Un texte à améliorer

Le texte passé par le tamis du Sénat contient encore des ambiguïtés, notamment liées au "droit à la sédation profonde et continue". Parmi les associations réunies au sein de Soulager mais pas tuer, Convergence Soignants-Soignés rassemble 10 900 soignants, qui demandent une clause de conscience explicite si la loi n’est pas améliorée. Parmi les notions invoquées par la loi, celle du "maintien artificiel de la vie" est équivoque et ouvre la porte à toutes les dérives. Ils demandent aussi de clarifier le but de certains arrêts d’alimentation et d’hydratation, pour qu’ils ne soient pas un moyen détourné de provoquer la mort. Enfin, ils s’interrogent sur la nature de la contrainte que font peser les directives anticipées. Elles seraient, de toute évidence, inacceptables si elles amenaient le corps médical à accomplir des actes contraires au Code de déontologie médicale, même à la demande écrite du patient !

Une étape ?

Sur le long terme, le texte de la loi "Fin de vie" ne serait, aux yeux des partisans de la légalisation de l’euthanasie, "qu’une étape qui appelle à une autre loi", comme le formule l’écologiste François de Rugy. Plusieurs radicaux de gauche et parlementaires PS partagent ouvertement cet espoir. Prennent-ils leurs désirs pour des réalités ? En tout cas, le chef du gouvernement Manuel Valls semblait leur apporter son soutien lorsqu’il affirmait, à l’issue de la première lecture de la loi : "Il y aura forcément d’autres discussions sur ces questions dans les années qui viennent". De son côté, le collectif Soulager mais pas tuer "note avec inquiétude (…) que les amendements pour légaliser le suicide assisté sont systématiquement proposés à chaque vote. Le mouvement reste totalement vigilant et mobilisé à chaque étape parlementaire". Il n’exclut d’ailleurs pas de recourir aux manifestations publiques, pour mettre en lumière les tentatives masquées de légaliser la pratique de l’euthanasie.

Et les soins palliatifs ?

Outre l’accès à l’euthanasie, François Hollande avait annoncé en 2012, un nouveau plan de développement des soins palliatifs. Un engagement qu’il avait lui-même rappelé le 12 décembre 2014, à l’occasion de la remise du rapport Claeys-Leonetti. Puis, le 10 mars 2015, la ministre de la Santé Marisol Touraine annonçait qu’un nouveau plan triennal de développement des soins palliatifs serait "lancé dans les prochaines semaines". Dans le meilleur des cas donc, trois années ont été perdues, alors que les hôpitaux de France sont en situation d’urgence. Soulager mais pas tuer rappelle que 15 000 personnes sont mortes aux urgences en 2010, et que seules 7,5% d’entre elles ont bénéficié de soins palliatifs, alors que les deux tiers des victimes en avaient besoin. Le collectif demande aussi que le système de santé favorise le "mourir à domicile".
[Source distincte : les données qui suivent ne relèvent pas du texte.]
(** * office_visits_bot: calendar, attendance store and reports

    A shallow embedding of [calendar_data.py], [database.py] and
    [report_generator.py], together with the part of Python's [datetime]
    the three modules rely on, and the properties of the attendance
    tracker proved over it. *)

From Stdlib Require Import ZArith Lia String Ascii List Bool SpecFloat.
From stdpp Require Import base option list gmap strings sorting.

Open Scope Z_scope.

(** ** Exceptions

    Python code either returns or raises.  [Timeout] is only produced by
    the fuel-bounded rendering of a [while] loop and is shown never to
    escape from the functions of the program. *)

Inductive exn : Type :=
| ValueError
| OverflowError
| IndexError
| KeyError
| ZeroDivisionError.

Inductive result (A : Type) : Type :=
| Ok (a : A)
| Raise (e : exn)
| Timeout.

Arguments Ok {A} a.
Arguments Raise {A} e.
Arguments Timeout {A}.

#[global] Instance result_ret : MRet result := fun A a => Ok a.

#[global] Instance result_bind : MBind result := fun A B k r =>
  match r with
  | Ok a => k a
  | Raise e => Raise e
  | Timeout => Timeout
  end.

(** [for x in l: s = body(s, x)] with early exit on an exception. *)
Fixpoint foldM {A S} (body : S -> A -> result S) (s : S) (l : list A)
  : result S :=
  match l with
  | [] => Ok s
  | x :: l' => s' ← body s x; foldM body s' l'
  end.

(** [range(n)] *)
Definition range (n : Z) : list Z := seqZ 0 n.

(** [l[i]]: a negative index counts from the end, an index outside the
    list raises. *)
Definition getitem {A} (l : list A) (i : Z) : result A :=
  let j := if i <? 0 then i + Z.of_nat (length l) else i in
  if j <? 0 then Raise IndexError
  else match l !! Z.to_nat j with
       | Some x => Ok x
       | None => Raise IndexError
       end.

(** * Python's [datetime]

    Every [datetime] handled by the three modules is only observed through
    [.date()], [.weekday()], [.isocalendar()], [strftime] with date
    directives, day-granular [timedelta] arithmetic and comparisons of
    values that carry the same time of day, so a value is represented by
    its calendar date.  The arithmetic is that of CPython's [_pydatetime]. *)

Module Py.

Definition MINYEAR : Z := 1.
Definition MAXYEAR : Z := 9999.
Definition MAXORDINAL : Z := 3652059.

Record date : Type := mkdate { year : Z; month : Z; day : Z }.

#[global] Instance date_eq_dec : EqDecision date.
Proof. solve_decision. Defined.

#[global] Instance date_countable : Countable date.
Proof.
  refine (inj_countable' (fun d => (year d, month d, day d))
                         (fun t => mkdate t.1.1 t.1.2 t.2) _).
  intros []; reflexivity.
Defined.

Definition is_leap (y : Z) : bool :=
  (y mod 4 =? 0) && (negb (y mod 100 =? 0) || (y mod 400 =? 0)).

Definition days_before_year (y : Z) : Z :=
  let y := y - 1 in
  y * 365 + y / 4 - y / 100 + y / 400.

(** [_DAYS_IN_MONTH] and [_DAYS_BEFORE_MONTH], indexed from 1. *)
Definition DAYS_IN_MONTH (m : Z) : Z :=
  match m with
  | 1 => 31 | 2 => 28 | 3 => 31 | 4 => 30 | 5 => 31 | 6 => 30
  | 7 => 31 | 8 => 31 | 9 => 30 | 10 => 31 | 11 => 30 | 12 => 31
  | _ => -1
  end.

Definition DAYS_BEFORE_MONTH (m : Z) : Z :=
  match m with
  | 1 => 0 | 2 => 31 | 3 => 59 | 4 => 90 | 5 => 120 | 6 => 151
  | 7 => 181 | 8 => 212 | 9 => 243 | 10 => 273 | 11 => 304 | 12 => 334
  | _ => -1
  end.

Definition days_in_month (y m : Z) : Z :=
  if (m =? 2) && is_leap y then 29 else DAYS_IN_MONTH m.

Definition days_before_month (y m : Z) : Z :=
  DAYS_BEFORE_MONTH m + (if (2 <? m) && is_leap y then 1 else 0).

Definition ymd2ord (y m d : Z) : Z :=
  days_before_year y + days_before_month y m + d.

Definition DI400Y : Z := 146097.
Definition DI100Y : Z := 36524.
Definition DI4Y : Z := 1461.

Definition ord2ymd (n : Z) : date :=
  let n := n - 1 in
  let n400 := n / DI400Y in
  let n := n mod DI400Y in
  let y := n400 * 400 + 1 in
  let n100 := n / DI100Y in
  let n := n mod DI100Y in
  let n4 := n / DI4Y in
  let n := n mod DI4Y in
  let n1 := n / 365 in
  let n := n mod 365 in
  let y := y + n100 * 100 + n4 * 4 + n1 in
  if (n1 =? 4) || (n100 =? 4) then mkdate (y - 1) 12 31
  else
    let leapyear := (n1 =? 3) && (negb (n4 =? 24) || (n100 =? 3)) in
    let m := Z.shiftr (n + 50) 5 in
    let preceding :=
      DAYS_BEFORE_MONTH m + (if (2 <? m) && leapyear then 1 else 0) in
    if n <? preceding then
      let m := m - 1 in
      let preceding :=
        preceding - (DAYS_IN_MONTH m + (if (m =? 2) && leapyear then 1 else 0))
      in
      mkdate y m (n - preceding + 1)
    else mkdate y m (n - preceding + 1).

(** [datetime(year, month, day)]: the constructor checks its fields. *)
Definition datetime (y m d : Z) : result date :=
  if negb ((MINYEAR <=? y) && (y <=? MAXYEAR)) then Raise ValueError
  else if negb ((1 <=? m) && (m <=? 12)) then Raise ValueError
  else if negb ((1 <=? d) && (d <=? days_in_month y m)) then Raise ValueError
  else Ok (mkdate y m d).

Definition toordinal (d : date) : Z := ymd2ord (year d) (month d) (day d).

Definition fromordinal (n : Z) : date := ord2ymd n.

(** [d + timedelta(days=k)] *)
Definition add_days (d : date) (k : Z) : result date :=
  let o := toordinal d + k in
  if (0 <? o) && (o <=? MAXORDINAL) then Ok (fromordinal o)
  else Raise OverflowError.

(** [d - timedelta(days=k)] *)
Definition sub_days (d : date) (k : Z) : result date := add_days d (- k).

(** [a - b] on two datetimes carrying the same time of day, [.days]. *)
Definition diff_days (a b : date) : Z := toordinal a - toordinal b.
Selon un sondage IFOP de 2010, 81% des Français souhaitent mourir chez eux, alors qu’en 2013, 57% des morts sont survenues à l’hôpital, 25% à domicile et 12% en maison de retraite. Il y a donc effectivement des chantiers à soutenir, mais pas forcément celui d’une mort médicalisée. Philippe Pozzo di Borgo, le parrain de Soulager mais pas tuer et héros du film Intouchables, rappelle : "Si, à l’époque de mon accident, on m’avait donné la possibilité de me suicider, je l’aurais fait sans hésiter ! Rapprochez-vous des intouchables ; en déconsidérant les personnes fragiles, nous nous déconsidérons nous-mêmes !".